Copy exactly the lines of the data below that run from the line holding "Lemma disk_parts_embedded em" through the line holding "(** The files a", both ends included.

+--

(* ===== verification/Ruleset.v ===== *)
(** The digest of the rules (src/pkg/audit/proof.go, from ComputeEmbeddedRulesetDigest
    on): the files it covers, of the binary or of a kernel directory, how that directory
    is found, and that the two digests are the same for the same rules.

    The embedded file system and the operating system's are records of parameters; on
    Unix [filepath.ToSlash] is the identity, and [filepath.Rel] does not fail on
    absolute paths. *)
From Stdlib Require Import ZArith.
From S2P Require Import Prelude GoStrings Paths AuditLog Loader.

#[local] Open Scope string_scope.
#[local] Open Scope list_scope.

(** ** The file systems *)

(** [em_entries]: fs.ReadDir, names and whether they are directories. *)
Record embedded : Type := MkEmbedded {
  em_entries : list (string * bool) + string; em_read : string → option string }.
(** [dk_stat]: whether a path that exists is a directory; [dk_walk]: the paths that
    filepath.WalkDir visits, and whether they are directories. *)
Record disk : Type := MkDisk {
  dk_abs : string → string + string; dk_cwd : string + string; dk_stat : string → option bool;
  dk_executable : option string; dk_symlinks : string → option string;
  dk_walk : string → list (string * bool) + string; dk_read : string → string + string }.

(** ** The parts *)

Definition shen_files (entries : list (string * bool)) : list string :=
  sort_strings (omap (λ e : string * bool, if snd e || negb (String.eqb (path_ext (fst e)) ".shen") then None else Some (fst e)) entries).
(** The files in order, up to the first that cannot be read. *)
Fixpoint read_parts (rel : string → string) (read : string → string + string) (files : list string) : list (string * string) + string :=
  match files with
  | [] => inl []
  | f :: files =>
      match read f with
      | inr err => inr err
      | inl data => match read_parts rel read files with inl parts => inl ((rel f, data) :: parts) | inr err => inr err end
      end
  end.
Definition parts_digest (parts : list (string * string) + string) : string + string :=
  match parts with inl parts => inl (computeRulesetDigestFromParts parts) | inr err => inr err end.

Definition embedded_parts (em : embedded) : list (string * string) + string :=
  match em_entries em with
  | inr err => inr ("read embedded kernel: " +:+ err)
  | inl entries =>
      match shen_files entries with
      | [] => inr "no .shen files found in embedded kernel"
      | names => read_parts (λ n, n)
          (λ n, match em_read em n with Some data => inl data | None => inr ("read embedded kernel file " +:+ n) end) names
      end
  end.
Definition ComputeEmbeddedRulesetDigest (em : embedded) : string + string := parts_digest (embedded_parts em).

Section on_disk.
Context (dk : disk).

Definition searchKernelUpward (start : string) : option string :=
  climb (λ dir, let candidate := path_join [dir; "kernel"] in
    match dk_stat dk (path_join [candidate; "check.shen"]) with Some false => Some candidate | _ => None end) (climb_fuel start) start.
Definition resolveKernelPath (p : string) : string + string :=
  if negb (String.eqb p "") then dk_abs dk p
  else
    match dk_cwd dk with
    | inr err => inr err
    | inl cwd =>
        match searchKernelUpward cwd with
        | Some found => inl found
        | None =>
            match dk_executable dk ≫= λ exe, searchKernelUpward (path_dir (default exe (dk_symlinks dk exe))) with
            | Some found => inl found
            | None => inr "could not locate kernel directory for ruleset digest"
            end
        end
    end.
Definition disk_parts (kernelPath : string) : list (string * string) + string :=
  match resolveKernelPath kernelPath with
  | inr err => inr err
  | inl kernelDir =>
      match dk_walk dk kernelDir with
      | inr err => inr err
      | inl entries =>
          match shen_files entries with
          | [] => inr ("no .shen files found under " +:+ kernelDir)
          | files => read_parts (path_rel kernelDir) (dk_read dk) files
          end
      end
  end.
Definition ComputeRulesetDigest (kernelPath : string) : string + string := parts_digest (disk_parts kernelPath).
End on_disk.

(** ** The order and the names of the files below a directory *)

Lemma str_lt_app p a b : str_lt (p +:+ a) (p +:+ b) = str_lt a b.
Proof.
  unfold str_lt, String.ltb. induction p as [|c p IH]; [done|]. cbn. unfold Ascii.compare. by rewrite N.compare_refl.
Qed.
Lemma ext_from_app a n f : ext_from (a +:+ String "/" n) f = ext_from n "".
Proof.
  revert f. induction a as [|c a IH]; intros f; [done|]. cbn. destruct (Ascii.eqb c "/"); [apply IH|].
  destruct (Ascii.eqb c "."); apply IH.
Qed.
Lemma path_ext_show s n : path_ext (show_path true (n :: s)) = path_ext n.
Proof.
  unfold path_ext. destruct s as [|e s]; [done|]. change (n :: e :: s) with ([n] ++ e :: s).
  rewrite show_path_app by done. apply ext_from_app.
Qed.
Lemma sort_below s l : sort_strings ((λ n, show_path true (n :: s)) <$> l) = (λ n, show_path true (n :: s)) <$> sort_strings l.
Proof.
  destruct (show_path_below s) as [p Hp]. apply sort_slice_map. intros a b. rewrite !Hp. apply str_lt_app.
Qed.
Lemma sort_strings_perm_eq l l' : l ≡ₚ l' → sort_strings l = sort_strings l'.
Proof. apply (sort_slice_perm_eq str_lt). intros x y _ _. apply str_lt_total. Qed.

(** Reading the files below a directory is reading their names elsewhere. *)
Lemma read_parts_below s read read' names : stack true s → Forall name names →
  (∀ n, n ∈ names → read (show_path true (n :: s)) = read' n) →
  read_parts (path_rel (show_path true s)) read ((λ n, show_path true (n :: s)) <$> names) = read_parts (λ n, n) read' names.
Proof.
  intros Hs Hn Hr. induction Hn as [|n names Hn _ IH]; [done|]. cbn [fmap list_fmap read_parts].
  rewrite Hr by (by left). destruct (read' n); [|done]. rewrite IH by (intros m Hm; apply Hr; by right).
  by rewrite path_rel_show.
Qed.

Definition is_shen (n : string) : bool := String.eqb (path_ext n) ".shen".
Lemma shen_files_spec entries : shen_files entries = sort_strings (filter is_shen (map fst (filter (λ e : string * bool, snd e = false) entries))).
Proof.
  unfold shen_files. f_equal. induction entries as [|[n [|]] entries IH]; [done| |].
  - rewrite filter_cons_False by done. exact IH.
  - rewrite filter_cons_True by done. cbn [omap list_omap map fst snd orb]. unfold is_shen at 1.
    destruct (String.eqb (path_ext n) ".shen") eqn:E; cbn [negb].
    + rewrite filter_cons_True by (unfold is_shen; rewrite E; exact I). by f_equal.
    + rewrite filter_cons_False by (unfold is_shen; rewrite E; auto). exact IH.
Qed.

(** ** The two digests *)

(** A directory with the embedded rules, and any other files that are no rules, has
    the embedded digest. *)
Lemma disk_parts_embedded em dk p s names es ds : stack true s → Forall name names →
  em_entries em = inl es → shen_files es = sort_strings names →
  resolveKernelPath dk p = inl (show_path true s) → dk_walk dk (show_path true s) = inl ds →
  shen_files ds = (λ n, show_path true (n :: s)) <$> sort_strings names →
  (∀ n data, n ∈ names → em_read em n = Some data → dk_read dk (show_path true (n :: s)) = inl data) →
  ∀ parts, embedded_parts em = inl parts → disk_parts dk p = inl parts.
Proof.
  intros Hs Hn Hes Hem Hp Hds Hdk Hr parts. unfold embedded_parts, disk_parts. rewrite Hes, Hem, Hp, Hds, Hdk.
  assert (Hperm : sort_strings names ≡ₚ names) by apply sort_slice_perm.
  assert (Hn' : Forall name (sort_strings names)) by (by rewrite Hperm).
  assert (Hr' : ∀ n data, n ∈ sort_strings names → em_read em n = Some data → dk_read dk (show_path true (n :: s)) = inl data)
    by (intros n data Hin; rewrite Hperm in Hin; by apply Hr).
  clear Hperm Hr. destruct (sort_strings names) as [|n l] eqn:E; [done|]. rewrite <- E in *. intros Hparts.
  assert (Hne : (λ n, show_path true (n :: s)) <$> sort_strings names ≠ []) by (by rewrite E).
  destruct ((λ n, show_path true (n :: s)) <$> sort_strings names) eqn:Em; [done|]. rewrite <- Em. clear Hne Em E Hdk Hem.
  revert parts Hparts. induction Hn' as [|m names' Hm _ IH]; intros parts; [done|]. cbn [fmap list_fmap read_parts].
  destruct (em_read em m) as [data|] eqn:Er; [|done]. rewrite (Hr' m data) by (by left || done).
  destruct (read_parts _ _ names') as [rest|] eqn:Ep; [|done]. intros [= <-].
  rewrite (IH ltac:(intros x d Hx; apply Hr'; by right) rest eq_refl). by rewrite path_rel_show.
Qed.

(** The files a proof binds: those of --kernel, or else those of the binary. *)
Definition ruleset_parts (em : embedded) (dk : disk) (kernelPath : string) : list (string * string) + string :=
  if negb (String.eqb kernelPath "") then disk_parts dk kernelPath else embedded_parts em.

+--

* Solved problem:
Lemma disk_parts_embedded em dk p s names es ds : stack true s → Forall name names →
  em_entries em = inl es → shen_files es = sort_strings names →
  resolveKernelPath dk p = inl (show_path true s) → dk_walk dk (show_path true s) = inl ds →
  shen_files ds = (λ n, show_path true (n :: s)) <$> sort_strings names →
  (∀ n data, n ∈ names → em_read em n = Some data → dk_read dk (show_path true (n :: s)) = inl data) →
  ∀ parts, embedded_parts em = inl parts → disk_parts dk p = inl parts.
Proof.
  intros Hs Hn Hes Hem Hp Hds Hdk Hr parts. unfold embedded_parts, disk_parts. rewrite Hes, Hem, Hp, Hds, Hdk.
  assert (Hperm : sort_strings names ≡ₚ names) by apply sort_slice_perm.
  assert (Hn' : Forall name (sort_strings names)) by (by rewrite Hperm).
  assert (Hr' : ∀ n data, n ∈ sort_strings names → em_read em n = Some data → dk_read dk (show_path true (n :: s)) = inl data)
    by (intros n data Hin; rewrite Hperm in Hin; by apply Hr).
  clear Hperm Hr. destruct (sort_strings names) as [|n l] eqn:E; [done|]. rewrite <- E in *. intros Hparts.
  assert (Hne : (λ n, show_path true (n :: s)) <$> sort_strings names ≠ []) by (by rewrite E).
  destruct ((λ n, show_path true (n :: s)) <$> sort_strings names) eqn:Em; [done|]. rewrite <- Em. clear Hne Em E Hdk Hem.
  revert parts Hparts. induction Hn' as [|m names' Hm _ IH]; intros parts; [done|]. cbn [fmap list_fmap read_parts].
  destruct (em_read em m) as [data|] eqn:Er; [|done]. rewrite (Hr' m data) by (by left || done).
  destruct (read_parts _ _ names') as [rest|] eqn:Ep; [|done]. intros [= <-].
  rewrite (IH ltac:(intros x d Hx; apply Hr'; by right) rest eq_refl). by rewrite path_rel_show.
Qed.

(** The files a proof binds: those of --kernel, or else those of the binary. *)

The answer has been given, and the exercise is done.